Helping Children With Albinism

Children with AlbinismLittle Beauty

One common distinct feature of children with albinism or albino children, is the abnormal fairness of their skin, hair and eyes. 

Albinism is a group of inherited conditions that causes insufficient production of melanin (dark pigment) in the hair, skin and eyes.

The lack of melanin in the body causes increased vulnerability towards damage of the sunlight.

While ocular albinism only affects the eyes, oculocutaneous albinism affects the skin, hair and the eyes.

However, other than coping with vision and skin problems, albinos also face social and emotional perils.

This is especially prevalent in scenarios where they get to meet new people such as starting of school.

It is painful to see as children with albinism have normal IQ and psychomotor skill.

They can develop normally and contribute productively to society.

They do not deserve to be treated like an outcast. They should be helped and loved like all other children.

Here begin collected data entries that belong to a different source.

(** C1, refuted: the upload sends the upload buffer, not the downloaded
    bytes; here it announces and sends 0 bytes where one was downloaded. *)
Lemma download_upload_counterexample :
  let d2 := step (step dev_download_upload) in
  download_data_ (dev d2) = s2b "a" /\
  tr_out (transport_ (dev d2)) =
    [s2b "DATA00000001"; s2b "OKAY"; s2b "DATA00000000"; s2b "OKAY"] /\
  ~ (exists cs,
       tr_out (transport_ (dev d2)) =
         [result_prefix DATA ++ hex8 1; result_prefix OKAY;
          result_prefix DATA ++ hex8 1] ++ cs ++ [result_prefix OKAY] /\
       concat cs = s2b "a").
Proof.
  cbv zeta.
  assert (H : tr_out (transport_ (dev (step (step dev_download_upload)))) =
              [s2b "DATA00000001"; s2b "OKAY"; s2b "DATA00000000"; s2b "OKAY"])
    by reflexivity.
  split; [reflexivity|]. split; [exact H|].
  rewrite H. intros (cs & Hout & Hcat).
  destruct cs as [|c cs]; [discriminate Hcat|].
  cbn in Hout. inversion Hout.
Qed.
#[global] Instance Line_eq_dec : EqDecision Line.
Proof. solve_decision. Defined.



Inductive Effect :=
| Known (ev : Event)               (* an event of the commands above *)
| MakeClient (service : string)    (* boto3.client(service, ...) *)
| Ask (c : Request)                (* a method of a boto3 client *)
| Say (err : bool) (m : Line)      (* click.echo(m, err=err) *)
| PathExists (path : string)       (* os.path.exists(path) *)
| Clock                            (* int(time.time()) *)
| FileUploader (label : string).   (* st.file_uploader(label) *)

#[global] Instance Effect_eq_dec : EqDecision Effect.
Proof. solve_decision. Defined.

Definition Outcome (ef : Effect) : Type :=
  match ef with
  | Known ev => Answer ev
  | MakeClient _ => (Exn + unit)%type
  | Ask c => (Exn + Reply c)%type
  | Say _ _ => unit
  | PathExists _ => bool
  | Clock => Z
  | FileUploader _ => option UploadedFile
  end.

Inductive Script (A : Type) : Type :=
| Done (a : A)
| Throw (r : Raised)
| Do (ef : Effect) (k : Outcome ef -> Script A).

Arguments Done {A} a.
Arguments Throw {A} r.
Arguments Do {A} ef k.

Fixpoint and_then {A B} (p : Script A) (f : A -> Script B) : Script B :=
  match p with
  | Done a => f a
  | Throw r => Throw r
  | Do ef k => Do ef (fun a => and_then (k a) f)
  end.

#[global] Instance Script_ret : MRet Script := @Done.
#[global] Instance Script_bind : MBind Script := fun A B f p => and_then p f.

(** [try: body / except ...: ...]. *)
Fixpoint attempt {A} (body : Script A) (clause : Raised -> option (Script A)) : Script A :=
  match body with
  | Done a => Done a
  | Throw r => match clause r with Some handler => handler | None => Throw r end
  | Do ef k => Do ef (fun a => attempt (k a) clause)
  end.

(** [except Exception as e: handler e]. *)
Definition on_Exception {A} (handler : Exn -> Script A) (r : Raised) : option (Script A) :=
  match r with
  | Exception e => Some (handler e)
  | RerunException => None
  end.

(** A command above as a script. *)
Fixpoint lift {A} (p : Prog A) : Script A :=
  match p with
  | Ret a => Done a
  | Raise r => Throw r
  | Vis ev k => Do (Known ev) (fun a => lift (k a))
  end.

(** [boto3.client(service, ...)]: the client, or the exception raised (no
    region, a region that is no region, one key without the other). *)
Definition make_client (service : string) : Script unit :=
  Do (MakeClient service)
     (fun a => match a with inl e => Throw (Exception e) | inr _ => Done tt end).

Other than parents, teachers are great allies in helping albino children to cope with the disorder and also keeping them safe in school.

However, they need to be equipped with all the necessary knowledge.

Here are some recommendations to help children with albinism.




Helping Children With Albinism: What Parents Can Do

Baby with AlbinismThe great parental love

Understanding Albinism - Talk to your child about her condition, help her understand and let her know what is going to happen.

Most importantly, make her understand that you are always going to be there for her.

Reassure her that she will grow up into an adult like other children and become a competent adult.


Seating Plan - Ask the teacher to let your child experiment and seat where she can see the black or white board best.

Try to position her away from the windows to avoid sunlight or any bright lights.


Larger Font - Ask your child’s school to order large-print textbooks. Such books usually can be obtained from the direct publisher.

Seek assistance from the teacher to enlarge and darken the font of all reading material or activity sheets.

You can consider photocopying the textbooks in larger fonts.

If enlarging the fonts is impractical, encourage the child to use hand-held magnifier. 


Higher Contrast - For many children with albinism, increasing the contrast in print is even more effective than increasing the size.

Black on white is usually the most useful. Ask your child’s teacher to use high-contrast written materials.  

A plain blackboard is better than a green one and often, contrast can be greatly increased by frequently washing the board with plain water.  


Extra Copies - Ask the teacher to make copies of all board notes so that she can read up close while the rest of the class read from the blackboard.

Also request copies of overheads that are used in the lessons (most albino children cannot read due to the bright light that is deflected).


Visual Aids - Low vision tools such as telescopic lenses mounted on eyeglasses, hand-held monoculars and video-enlargement machines can help make reading easier for your child.

Work with low vision specialist, teachers and vision-resources teacher to find out the most appropriate tools for your child’s condition.

Request the school to purchase such optic devices so that it can benefit other albino children also.


Acquiring Skills - Teach your child keyboarding skills early, since computer with software for large character screen display can help greatly with reading, learning and writing projects.




Helping Children With Albinism: What Teachers Can Do 

Albinos in schoolHelp them be strong

Outdoor Protection - Allow the child to wear dark sunglasses and sunscreen (minimum SPF 20) whenever she is outside.  

This is essential to protect her eyes and skin from further damage from sunlight. 


Adjust Outdoor Schedules - Albino children are just as physically strong as normal children.

There is no need to let them feel ‘alienated’ by excusing them of physical education classes.

Change the venue to somewhere indoor or where there is shade.

If they have to be outside, permit them to cover themselves by wearing long sleeves, long pants and brimmed hat.


Normalizing - Apart from extra protection from sunlight, albino children should be integrated into all school activities as any other child would.

Encourage normal children to include albino children into their circles of friends and activities.

This is extremely important for their self image and emotional development.


Prohibit Name-calling - Children with albinism are often misunderstood as having a contagious disease or being cursed.

Educate the other children to remove such nonsense and ignorance.

Albino children are just normal children with special condition who need to be socially accepted and loved just like any other child.

Please do all you can to protect these children from teasing and ridicule born out of ignorance.

Name-calling in particular should not be permitted in the school.  It is disastrous to the child’s self image and confidence.


Educating Albinism - Spend some time in school assembly or in class talking about albinism.

Educate the children about what is albinism and remove stereotyping or cultural belief.

Keep repeating things, like “Albinism is not a disease.  Albinos are not dangerous. They are not cursed but a blessing just like all other children that are born.”